*** Begin section ***

(** C9, amended: in every state either window reaches from its initial
    state, by any sequence of clicks, worker steps and deliveries,
    [remaining_time] lies in [0, 1500], the longest of the three
    durations (it is in fact never 0).  It equals the duration of the
    current session right after [set_session], [reset_timer] and the slot
    [timer_ended].  A delivered tick sets it to the value the worker
    emitted, and that value is bounded by the duration the countdown was
    started with: in every reachable state a tick the worker emits lies
    between 1 and the [duration] of its thread, which [start_timer] took
    from the session current at that moment; and, whatever calls of
    [pause], [resume] and [stop] are interleaved with its steps, a worker
    created with duration [d] emits only ticks between 1 and [d]. *)
Theorem remaining_time_within_longest_duration :
  (forall acts : list Baseline.Action,
     0 <= Baseline.remaining_time (Baseline.run acts Baseline.init)
       <= 1500 /\
     0 < Baseline.remaining_time (Baseline.run acts Baseline.init)) /\
  (forall (t : string) (sec : Z) (a : Baseline.PomodoroApp),
     Baseline.remaining_time (Baseline.set_session t a)
     = session_duration (Baseline.current_session (Baseline.set_session t a))
     /\
     Baseline.remaining_time (Baseline.reset_timer a)
     = session_duration (Baseline.current_session (Baseline.reset_timer a))
     /\
     Baseline.remaining_time (Baseline.on_timer_ended a)
     = session_duration
         (Baseline.current_session (Baseline.on_timer_ended a)) /\
     Baseline.remaining_time (Baseline.update_time sec a) = sec) /\
  (forall (acts : list Baseline.Action) (th : TimerThread.t) (n : Z),
     Baseline.timer_thread (Baseline.run acts Baseline.init) = Some th ->
     In (time_updated n) (snd (TimerThread.step th)) ->
     1 <= n <= TimerThread.duration th /\ TimerThread.duration th <= 1500) /\
  (forall (a : Baseline.PomodoroApp) (n : Z) (rest : list Signal),
     Baseline.pending a = time_updated n :: rest ->
     Baseline.remaining_time (Baseline.dispatch a) = n) /\
  (forall a : Baseline.PomodoroApp,
     Baseline.timer_thread (Baseline.start_timer a)
     = Some (TimerThread.init
               (session_duration (Baseline.current_session a)))) /\
  (forall acts : list Merged.Action,
     0 <= Merged.remaining_time (Merged.run acts Merged.init) <= 1500 /\
     0 < Merged.remaining_time (Merged.run acts Merged.init)) /\
  (forall (t : string) (sec : Z) (a : Merged.PomodoroApp),
     Merged.remaining_time (Merged.set_session t a)
     = session_duration (Merged.current_session (Merged.set_session t a)) /\
     Merged.remaining_time (Merged.reset_timer a)
     = session_duration (Merged.current_session (Merged.reset_timer a)) /\
     Merged.remaining_time (Merged.on_timer_ended a)
     = session_duration (Merged.current_session (Merged.on_timer_ended a)) /\
     Merged.remaining_time (Merged.update_time sec a) = sec) /\
  (forall (acts : list Merged.Action) (th : TimerThread.t) (n : Z),
     Merged.timer_thread (Merged.run acts Merged.init) = Some th ->
     In (time_updated n) (snd (TimerThread.step th)) ->
     1 <= n <= TimerThread.duration th /\ TimerThread.duration th <= 1500) /\
  (forall (a : Merged.PomodoroApp) (n : Z) (rest : list Signal),
     Merged.pending a = time_updated n :: rest ->
     Merged.remaining_time (Merged.dispatch a) = n) /\
  (forall a : Merged.PomodoroApp,
     Merged.timer_thread (Merged.start_timer a)
     = Some (TimerThread.init
               (session_duration (Merged.current_session a)))) /\
  (forall (d : Z) (es : list TimerThread.Event) (n : Z),
     In (time_updated n)
        (snd (TimerThread.schedule es (TimerThread.init d))) ->
     1 <= n <= d).
Proof.
  repeat match goal with |- (forall _, _) /\ _ => split end.
  - intros acts.
    pose proof (baseline_inv_run acts _ baseline_inv_init) as [H _].
    unfold POMODORO_DURATION in H. lia.
  - intros t sec a. split; [destruct a; reflexivity|].
    split; [|split; [apply baseline_rotation | destruct a; reflexivity]].
    destruct (baseline_reset_fields a) as [Hs [_ [_ [Hr _]]]].
    now rewrite Hr, Hs.
  - intros acts th n Hth Hin.
    pose proof (baseline_inv_run acts _ baseline_inv_init) as [_ [Hok _]].
    rewrite Hth in Hok. exact (step_tick_bound th n Hok Hin).
  - intros a n rest Hq. unfold Baseline.dispatch. rewrite Hq.
    destruct a; reflexivity.
  - intros a. apply baseline_start_fields.
  - intros acts.
    pose proof (merged_inv_run acts _ merged_inv_init) as [H _].
    unfold POMODORO_DURATION in H. lia.
  - intros t sec a. split; [destruct a; reflexivity|].
    split; [|split; [apply merged_rotation | destruct a; reflexivity]].
    destruct (merged_reset_fields a) as [Hs [_ [_ [Hr _]]]].
    now rewrite Hr, Hs.
  - intros acts th n Hth Hin.
    pose proof (merged_inv_run acts _ merged_inv_init) as [_ [Hok _]].
    rewrite Hth in Hok. exact (step_tick_bound th n Hok Hin).
  - intros a n rest Hq. unfold Merged.dispatch. rewrite Hq.
    destruct a; reflexivity.
  - intros a. apply merged_start_fields.
  - intros d es n. apply schedule_tick_bound.
Qed.

Lemma remaining_time_within_longest_duration_witness :
  Baseline.timer_thread
    (Baseline.run [Baseline.ClickSession "Short Break"; Baseline.ClickStart;
                   Baseline.Worker] Baseline.init)
  = Some (TimerThread.mk 300 300 true false TimerThread.LoopHead) /\
  In (time_updated 300)
     (snd (TimerThread.step
             (TimerThread.mk 300 300 true false TimerThread.LoopHead))) /\
  1 <= 300 <= 300.
Proof.
  assert (Hin : In (time_updated 300)
                   (snd (TimerThread.step
                           (TimerThread.mk 300 300 true false
                              TimerThread.LoopHead))))
    by (left; reflexivity).
  split; [reflexivity|]. split; [exact Hin|].
  exact (proj1
           (proj1 (proj2 (proj2 remaining_time_within_longest_duration))
              [Baseline.ClickSession "Short Break"; Baseline.ClickStart;
               Baseline.Worker]
              (TimerThread.mk 300 300 true false TimerThread.LoopHead)
              300 eq_refl Hin)).
Defined.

*** End section ***

* Work request *
Could you copy each line from the listing that has the word "Some" in it?

* Answer space *
     Baseline.timer_thread (Baseline.run acts Baseline.init) = Some th ->
     = Some (TimerThread.init
     Merged.timer_thread (Merged.run acts Merged.init) = Some th ->
     = Some (TimerThread.init
  = Some (TimerThread.mk 300 300 true false TimerThread.LoopHead) /\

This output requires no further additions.